Conflict resolution exercise—solutions to climate change, part 2

Yesterday I discussed a statement produced in our July workshop, Friends Process: Responding to Climate Change. The emphasis was on conflict resolution solutions and Quaker processes that help—How do we begin talking about controversial social issues? How do we begin listening?

We focused on solutions to climate change—if you’re human, you probably object to at least one, and likely several, solutions the wonk reports (major reports out of the communities that begin with peer review) say are needed. As we said in our minute, it is important to spend more time in discernment of our values, and in finding ways to listen to scientists.

In one exercise, from Greg Craven’s What’s the Worst That Can Happen?, we explained which sources we trust and why. Consider who provides the information you trust: is it environmental groups? friends? science organizations? Heartland? The list of possibilities is long. Put them in order from most trustworthy to least. Now choose a couple of sources you really trust, say person A and organization B—explain what characteristics sources you find trustworthy have. How would I get to person A and organization B from your explanation of trustworthiness alone?

Is your description of sources the same for both the science of climate change and the solutions? If not, why?
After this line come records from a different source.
Definition locationpack : pack_type :=
  Pack TSC_SuplaLocationPack TSC_SuplaLocation SUPLA_LOCATIONPACK_MAXCOUNT
    SUPLA_LOCATION_CAPTION_MAXSIZE "CaptionSize".
Definition channelpack : pack_type :=
  Pack TSC_SuplaChannelPack TSC_SuplaChannel SUPLA_CHANNELPACK_MAXCOUNT
    SUPLA_CHANNEL_CAPTION_MAXSIZE "CaptionSize".
Definition channelpack_b : pack_type :=
  Pack TSC_SuplaChannelPack_B TSC_SuplaChannel_B SUPLA_CHANNELPACK_MAXCOUNT
    SUPLA_CHANNEL_CAPTION_MAXSIZE "CaptionSize".
Definition channelpack_c : pack_type :=
  Pack TSC_SuplaChannelPack_C TSC_SuplaChannel_C SUPLA_CHANNELPACK_MAXCOUNT
    SUPLA_CHANNEL_CAPTION_MAXSIZE "CaptionSize".
Definition channelpack_d : pack_type :=
  Pack TSC_SuplaChannelPack_D TSC_SuplaChannel_D SUPLA_CHANNELPACK_MAXCOUNT
    SUPLA_CHANNEL_CAPTION_MAXSIZE "CaptionSize".
Definition channelpack_e : pack_type :=
  Pack TSC_SuplaChannelPack_E TSC_SuplaChannel_E SUPLA_CHANNELPACK_MAXCOUNT
    SUPLA_CHANNEL_CAPTION_MAXSIZE "CaptionSize".
Definition channelgroup_pack : pack_type :=
  Pack TSC_SuplaChannelGroupPack TSC_SuplaChannelGroup SUPLA_CHANNELGROUP_PACK_MAXCOUNT
    SUPLA_CHANNELGROUP_CAPTION_MAXSIZE "CaptionSize".
Definition channelgroup_pack_b : pack_type :=
  Pack TSC_SuplaChannelGroupPack_B TSC_SuplaChannelGroup_B SUPLA_CHANNELGROUP_PACK_MAXCOUNT
    SUPLA_CHANNELGROUP_CAPTION_MAXSIZE "CaptionSize".
Definition scene_pack : pack_type :=
  Pack TSC_SuplaScenePack TSC_SuplaScene SUPLA_SCENE_PACK_MAXCOUNT
    SUPLA_SCENE_CAPTION_MAXSIZE "CaptionSize".
Definition scene_state_pack : pack_type :=
  Pack TSC_SuplaSceneStatePack TSC_SuplaSceneState SUPLA_SCENE_STATE_PACK_MAXCOUNT
    SUPLA_INITIATOR_NAME_MAXSIZE "InitiatorNameSize".

(** What a case of the switch does. *)
Inductive decoder :=
  (* call_with_no_data = 1 *)
  | NoData
  (* if (data_size == sizeof(T)) *)
  | Sized (a : allocator) (t : ctype)
  (* if (VALID_SIZE(T, item, SIZE_VAR, max)); SIZE_VAR is a sum of members *)
  | Counted (a : allocator) (t item : ctype) (counts : list (list string)) (max : Z)
  (* srpc_getpack *)
  | Packed (p : pack_type)
  | PingServer
  | FirmwareUrl.

(** Calls of devices and clients alike. *)
Definition common_cases : list (Z * decoder) := [
  (SUPLA_DCS_CALL_GETVERSION, NoData);
  (SUPLA_CS_CALL_GET_NEXT, NoData);
  (SUPLA_DCS_CALL_GET_REGISTRATION_ENABLED, NoData);
  (SUPLA_SDC_CALL_GETVERSION_RESULT, Sized Calloc TSDC_SuplaGetVersionResult);
  (SUPLA_SDC_CALL_VERSIONERROR, Sized Calloc TSDC_SuplaVersionError);
  (SUPLA_DCS_CALL_PING_SERVER, PingServer);
  (SUPLA_SDC_CALL_PING_SERVER_RESULT, Sized Calloc TSDC_SuplaPingServerResult);
  (SUPLA_DCS_CALL_SET_ACTIVITY_TIMEOUT, Sized Calloc TDCS_SuplaSetActivityTimeout);
  (SUPLA_SDC_CALL_SET_ACTIVITY_TIMEOUT_RESULT, Sized Calloc TSDC_SuplaSetActivityTimeoutResult);
  (SUPLA_SDC_CALL_GET_REGISTRATION_ENABLED_RESULT, Sized Calloc TSDC_RegistrationEnabled);
  (SUPLA_DCS_CALL_GET_USER_LOCALTIME, NoData);
  (SUPLA_DCS_CALL_GET_USER_LOCALTIME_RESULT,
     Counted Calloc TSDC_UserLocalTimeResult schar [["timezoneSize"]] SUPLA_TIMEZONE_MAXSIZE);
  (SUPLA_CSD_CALL_GET_CHANNEL_STATE, Sized Calloc TCSD_ChannelStateRequest);
  (SUPLA_DSC_CALL_CHANNEL_STATE_RESULT, Sized Calloc TDSC_ChannelState);
  (SUPLA_SCD_CALL_SET_CHANNEL_CAPTION_RESULT,
     Counted Calloc TSCD_SetCaptionResult schar [["CaptionSize"]] SUPLA_CAPTION_MAXSIZE)].

(** Calls between a device and the server. *)
Definition device_cases_1 : list (Z * decoder) := [
  (SUPLA_DS_CALL_REGISTER_DEVICE,
     Counted Calloc TDS_SuplaRegisterDevice TDS_SuplaDeviceChannel
       [["channel_count"]] SUPLA_CHANNELMAXCOUNT);
  (SUPLA_DS_CALL_REGISTER_DEVICE_B,
     Counted Calloc TDS_SuplaRegisterDevice_B TDS_SuplaDeviceChannel_B
       [["channel_count"]] SUPLA_CHANNELMAXCOUNT);
  (SUPLA_DS_CALL_REGISTER_DEVICE_C,
     Counted Calloc TDS_SuplaRegisterDevice_C TDS_SuplaDeviceChannel_B
       [["channel_count"]] SUPLA_CHANNELMAXCOUNT);
  (SUPLA_DS_CALL_REGISTER_DEVICE_D,
     Counted Calloc TDS_SuplaRegisterDevice_D TDS_SuplaDeviceChannel_B
       [["channel_count"]] SUPLA_CHANNELMAXCOUNT);
  (SUPLA_DS_CALL_REGISTER_DEVICE_E,
     Counted Calloc TDS_SuplaRegisterDevice_E TDS_SuplaDeviceChannel_C
       [["channel_count"]] SUPLA_CHANNELMAXCOUNT);
  (SUPLA_DS_CALL_REGISTER_DEVICE_F,
     Counted Calloc TDS_SuplaRegisterDevice_F TDS_SuplaDeviceChannel_D
       [["channel_count"]] SUPLA_CHANNELMAXCOUNT);
  (SUPLA_DS_CALL_REGISTER_DEVICE_G,
     Counted Calloc TDS_SuplaRegisterDevice_G TDS_SuplaDeviceChannel_E
       [["channel_count"]] SUPLA_CHANNELMAXCOUNT);
  (SUPLA_SD_CALL_REGISTER_DEVICE_RESULT, Sized Calloc TSD_SuplaRegisterDeviceResult);
  (SUPLA_SD_CALL_REGISTER_DEVICE_RESULT_B,
     Counted Calloc TSD_SuplaRegisterDeviceResult_B uchar
       [["channel_report_size"]] CHANNEL_REPORT_MAXSIZE);
  (SUPLA_DS_CALL_DEVICE_CHANNEL_VALUE_CHANGED, Sized Calloc TDS_SuplaDeviceChannelValue);
  (SUPLA_DS_CALL_DEVICE_CHANNEL_VALUE_CHANGED_B, Sized Calloc TDS_SuplaDeviceChannelValue_B);
  (SUPLA_DS_CALL_DEVICE_CHANNEL_VALUE_CHANGED_C, Sized Calloc TDS_SuplaDeviceChannelValue_C);
  (SUPLA_DS_CALL_DEVICE_CHANNEL_EXTENDEDVALUE_CHANGED,
     Counted Calloc TDS_SuplaDeviceChannelExtendedValue schar
       [["value"; "size"]] SUPLA_CHANNELEXTENDEDVALUE_SIZE);
  (SUPLA_SD_CALL_CHANNEL_SET_VALUE, Sized Calloc TSD_SuplaChannelNewValue);
  (SUPLA_SD_CALL_CHANNELGROUP_SET_VALUE, Sized Calloc TSD_SuplaChannelGroupNewValue);
  (SUPLA_DS_CALL_CHANNEL_SET_VALUE_RESULT, Sized Calloc TDS_SuplaChannelNewValueResult)].

(** Calls between a device and the server, continued. *)
Definition device_cases_2 : list (Z * decoder) := [
  (SUPLA_DS_CALL_GET_FIRMWARE_UPDATE_URL, Sized Calloc TDS_FirmwareUpdateParams);
  (SUPLA_SD_CALL_GET_FIRMWARE_UPDATE_URL_RESULT, FirmwareUrl);
  (SUPLA_SD_CALL_DEVICE_CALCFG_REQUEST,
     Counted Calloc TSD_DeviceCalCfgRequest schar [["DataSize"]] SUPLA_CALCFG_DATA_MAXSIZE);
  (SUPLA_DS_CALL_DEVICE_CALCFG_RESULT,
     Counted Calloc TDS_DeviceCalCfgResult schar [["DataSize"]] SUPLA_CALCFG_DATA_MAXSIZE);
  (SUPLA_DS_CALL_GET_CHANNEL_FUNCTIONS, NoData);
  (SUPLA_SD_CALL_GET_CHANNEL_FUNCTIONS_RESULT,
     Counted Calloc TSD_ChannelFunctions int32 [["ChannelCount"]] SUPLA_CHANNELMAXCOUNT);
  (SUPLA_DS_CALL_GET_CHANNEL_CONFIG, Sized Calloc TDS_GetChannelConfigRequest);
  (SUPLA_SD_CALL_GET_CHANNEL_CONFIG_RESULT,
     Counted Calloc TSD_ChannelConfig schar [["ConfigSize"]] SUPLA_CHANNEL_CONFIG_MAXSIZE);
  (SUPLA_DS_CALL_ACTIONTRIGGER, Sized Calloc TDS_ActionTrigger);
  (SUPLA_DS_CALL_REGISTER_PUSH_NOTIFICATION, Sized Calloc TDS_RegisterPushNotification);
  (SUPLA_DS_CALL_SEND_PUSH_NOTIFICATION,
     Counted Calloc TDS_PushNotification schar
       [["TitleSize"]; ["BodySize"]] (SUPLA_PN_TITLE_MAXSIZE + SUPLA_PN_BODY_MAXSIZE));
  (SUPLA_DS_CALL_SET_CHANNEL_CONFIG,
     Counted Malloc TSDS_SetChannelConfig schar [["ConfigSize"]] SUPLA_CHANNEL_CONFIG_MAXSIZE);
  (SUPLA_SD_CALL_SET_CHANNEL_CONFIG,
     Counted Malloc TSDS_SetChannelConfig schar [["ConfigSize"]] SUPLA_CHANNEL_CONFIG_MAXSIZE);
  (SUPLA_DS_CALL_SET_CHANNEL_CONFIG_RESULT, Sized Malloc TSDS_SetChannelConfigResult);
  (SUPLA_SD_CALL_SET_CHANNEL_CONFIG_RESULT, Sized Malloc TSDS_SetChannelConfigResult);
  (SUPLA_SD_CALL_CHANNEL_CONFIG_FINISHED, Sized Malloc TSD_ChannelConfigFinished);
  (SUPLA_DS_CALL_SET_DEVICE_CONFIG,
     Counted Malloc TSDS_SetDeviceConfig schar [["ConfigSize"]] SUPLA_DEVICE_CONFIG_MAXSIZE);
  (SUPLA_SD_CALL_SET_DEVICE_CONFIG,
     Counted Malloc TSDS_SetDeviceConfig schar [["ConfigSize"]] SUPLA_DEVICE_CONFIG_MAXSIZE);
  (SUPLA_SD_CALL_SET_DEVICE_CONFIG_RESULT, Sized Malloc TSDS_SetDeviceConfigResult);
  (SUPLA_DS_CALL_SET_DEVICE_CONFIG_RESULT, Sized Malloc TSDS_SetDeviceConfigResult);
  (SUPLA_DS_CALL_SET_SUBDEVICE_DETAILS, Sized Malloc TDS_SubdeviceDetails)].

(** Calls between a client and the server. *)
Definition client_cases_1 : list (Z * decoder) := [
  (SUPLA_CS_CALL_REGISTER_CLIENT, Sized Calloc TCS_SuplaRegisterClient);
  (SUPLA_CS_CALL_REGISTER_CLIENT_B, Sized Calloc TCS_SuplaRegisterClient_B);
  (SUPLA_CS_CALL_REGISTER_CLIENT_C, Sized Calloc TCS_SuplaRegisterClient_C);
  (SUPLA_CS_CALL_REGISTER_CLIENT_D, Sized Calloc TCS_SuplaRegisterClient_D);
  (SUPLA_SC_CALL_REGISTER_CLIENT_RESULT, Sized Calloc TSC_SuplaRegisterClientResult);
  (SUPLA_SC_CALL_REGISTER_CLIENT_RESULT_B, Sized Calloc TSC_SuplaRegisterClientResult_B);
  (SUPLA_SC_CALL_REGISTER_CLIENT_RESULT_C, Sized Calloc TSC_SuplaRegisterClientResult_C);
  (SUPLA_SC_CALL_REGISTER_CLIENT_RESULT_D, Sized Calloc TSC_SuplaRegisterClientResult_D);
  (SUPLA_SC_CALL_LOCATION_UPDATE,
     Counted Calloc TSC_SuplaLocation schar [["CaptionSize"]] SUPLA_LOCATION_CAPTION_MAXSIZE);
  (SUPLA_SC_CALL_LOCATIONPACK_UPDATE, Packed locationpack);
  (SUPLA_SC_CALL_CHANNELPACK_UPDATE, Packed channelpack);
  (SUPLA_SC_CALL_CHANNELPACK_UPDATE_B, Packed channelpack_b);
  (SUPLA_SC_CALL_CHANNELPACK_UPDATE_C, Packed channelpack_c);
  (SUPLA_SC_CALL_CHANNELPACK_UPDATE_D, Packed channelpack_d);
  (SUPLA_SC_CALL_CHANNELPACK_UPDATE_E, Packed channelpack_e);
  (SUPLA_SC_CALL_CHANNEL_VALUE_UPDATE, Sized Calloc TSC_SuplaChannelValue);
  (SUPLA_SC_CALL_CHANNEL_VALUE_UPDATE_B, Sized Calloc TSC_SuplaChannelValue_B);
  (SUPLA_SC_CALL_CHANNELGROUP_PACK_UPDATE, Packed channelgroup_pack);
  (SUPLA_SC_CALL_CHANNELGROUP_PACK_UPDATE_B, Packed channelgroup_pack_b);
  (SUPLA_SC_CALL_CHANNELGROUP_RELATION_PACK_UPDATE,
     Counted Calloc TSC_SuplaChannelGroupRelationPack TSC_SuplaChannelGroupRelation
       [["count"]] SUPLA_CHANNELGROUP_RELATION_PACK_MAXCOUNT);
  (SUPLA_SC_CALL_CHANNEL_RELATION_PACK_UPDATE,
     Counted Calloc TSC_SuplaChannelRelationPack TSC_SuplaChannelRelation
       [["count"]] SUPLA_CHANNEL_RELATION_PACK_MAXCOUNT)].

(** Calls between a client and the server, continued. *)
Definition client_cases_2 : list (Z * decoder) := [
  (SUPLA_SC_CALL_CHANNELVALUE_PACK_UPDATE,
     Counted Calloc TSC_SuplaChannelValuePack TSC_SuplaChannelValue
       [["count"]] SUPLA_CHANNELVALUE_PACK_MAXCOUNT);
  (SUPLA_SC_CALL_CHANNELVALUE_PACK_UPDATE_B,
     Counted Calloc TSC_SuplaChannelValuePack_B TSC_SuplaChannelValue_B
       [["count"]] SUPLA_CHANNELVALUE_PACK_MAXCOUNT);
  (SUPLA_SC_CALL_CHANNELEXTENDEDVALUE_PACK_UPDATE,
     Counted Calloc TSC_SuplaChannelExtendedValuePack schar
       [["pack_size"]] SUPLA_CHANNELEXTENDEDVALUE_PACK_MAXDATASIZE);
  (SUPLA_SC_CALL_CHANNEL_STATE_PACK_UPDATE,
     Counted Calloc TSC_SuplaChannelStatePack TDSC_ChannelState
       [["count"]] SUPLA_CHANNEL_STATE_PACK_MAXCOUNT);
  (SUPLA_CS_CALL_CHANNEL_SET_VALUE, Sized Calloc TCS_SuplaChannelNewValue);
  (SUPLA_CS_CALL_SET_VALUE, Sized Calloc TCS_SuplaNewValue);
  (SUPLA_CS_CALL_CHANNEL_SET_VALUE_B, Sized Calloc TCS_SuplaChannelNewValue_B);
  (SUPLA_SC_CALL_EVENT,
     Counted Calloc TSC_SuplaEvent schar [["SenderNameSize"]] SUPLA_SENDER_NAME_MAXSIZE);
  (SUPLA_CS_CALL_OAUTH_TOKEN_REQUEST, NoData);
  (SUPLA_SC_CALL_OAUTH_TOKEN_REQUEST_RESULT,
     Counted Calloc TSC_OAuthTokenRequestResult schar
       [["Token"; "TokenSize"]] SUPLA_OAUTH_TOKEN_MAXSIZE);
  (SUPLA_CS_CALL_SUPERUSER_AUTHORIZATION_REQUEST, Sized Calloc TCS_SuperUserAuthorizationRequest);
  (SUPLA_CS_CALL_GET_SUPERUSER_AUTHORIZATION_RESULT, NoData);
  (SUPLA_SC_CALL_SUPERUSER_AUTHORIZATION_RESULT, Sized Calloc TSC_SuperUserAuthorizationResult);
  (SUPLA_CS_CALL_DEVICE_CALCFG_REQUEST,
     Counted Calloc TCS_DeviceCalCfgRequest schar [["DataSize"]] SUPLA_CALCFG_DATA_MAXSIZE);
  (SUPLA_CS_CALL_DEVICE_CALCFG_REQUEST_B,
     Counted Calloc TCS_DeviceCalCfgRequest_B schar [["DataSize"]] SUPLA_CALCFG_DATA_MAXSIZE);
  (SUPLA_SC_CALL_DEVICE_CALCFG_RESULT,
     Counted Calloc TSC_DeviceCalCfgResult schar [["DataSize"]] SUPLA_CALCFG_DATA_MAXSIZE);
  (SUPLA_CS_CALL_GET_CHANNEL_BASIC_CFG, Sized Calloc TCS_ChannelBasicCfgRequest);
  (SUPLA_SC_CALL_CHANNEL_BASIC_CFG_RESULT,
     Counted Calloc TSC_ChannelBasicCfg schar [["CaptionSize"]] SUPLA_CHANNEL_CAPTION_MAXSIZE);
  (SUPLA_CS_CALL_SET_CHANNEL_FUNCTION, Sized Calloc TCS_SetChannelFunction);
  (SUPLA_SC_CALL_SET_CHANNEL_FUNCTION_RESULT, Sized Calloc TSC_SetChannelFunctionResult)].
You may find this very hard. My answer for which people and groups I trust are below, just to give an example.*

Leave comments: create a list of sources you trust on solutions to climate change, and explain your reasoning on the list, or one source, to the rest of us. Do you have different standards for the science of climate change, and solutions? (And while you’re there—have you ever learned from person A or organization B that you are wrong on an important issue?)

* Which sources do I trust?

I trust major reports that come out of the communities that begin with peer review. I don’t trust peer review by itself, as there are a lot of mistakes with the first article published. (Even with peer review, there are a lot of mistakes in good journals; some less good journals only seem to review that your check is good.)

After an idea has been introduced, the idea will be considered, seasoned, and challenged by others. Often the same experiment is done again by others, or the idea is tested with a very different approach. Government agencies, such as NOAA and NASA, often act as a higher layer of review. Even more review is done at the level of National Academy of Sciences and Intergovernmental Panel on Climate Change. If scientists disagree with conclusions at that level, they will often say so in Science. I trust these ideas, not as final Truth, but as the best we know at present—it is a fair bet that the conclusions will hold up better over time than ideas which haven’t undergone this kind of challenge. I trust this process because I see so much real challenge to new ideas; ideas have to prove themselves. I trust this process because ideas which are found to be schlock disappear from the scientific discussion.

In addition to high level reports, I trust a few scientists highly respected both within and outside their fields to accurately characterize scientific understanding, to include the nuances, as well as what is not known. They might be heads of national labs, or elected to prominent positions, such as president of American Association for the Advancement of Science. Being chosen often to co-lead prominent committees for groups such as National Academy of Sciences and President’s Committee of Advisers on Science and Technology is yet another sign of respect. Or sometimes I just hear that particular scientists are well-esteemed by their colleagues.

I trust lay people who get their information pretty much from the above sources.

I have a very different category which I call “listening on climate change”. If a non-scientist tells me they care about climate change, I want to know what solution they accept for climate change that they did not accept when they first began to worry. If they haven’t added any new solutions outside those favored by their tribe (for some this might be a steep cost on greenhouse gases, for others it’s nuclear power and fracking), my heart doesn’t hear them talking about climate change but about solutions they favor.

Do these wonk sources ever show me where I have been wrong? Yes, at much more than the nuance level: on the importance of climate change, for one, and on the safety and importance of nuclear power, genetically modified foods, and carbon capture and storage. And more. If I am never wrong on important issues, what are the odds that I am listening?

Part 1 Quaker workshop minute on climate change
Part 3 Another conflict resolution exercise—solutions to climate change, in which individuals take positions on different solutions, and explain to the others.

One Response to “Conflict resolution exercise—solutions to climate change, part 2”

  1. Ted Lapis says:

    I believe many people would understand more about climate change if projections for max & min temperature range changes were provided, instead of average temperatures. The oceans are a great sink for average temperatures that distort the meaning for individuals living on the surface. Warmer seas will not only provide much of the rise in sea levels, but they will change many aspects of our planet’s ecosystem. Helping people to understand how climate change will increase stress for all living beings is easier to understand when the full range of reasonably expected temperatures is extrapolated. Even more people will be reached when people take good numbers and tell stories, write books, and make movies about likely results.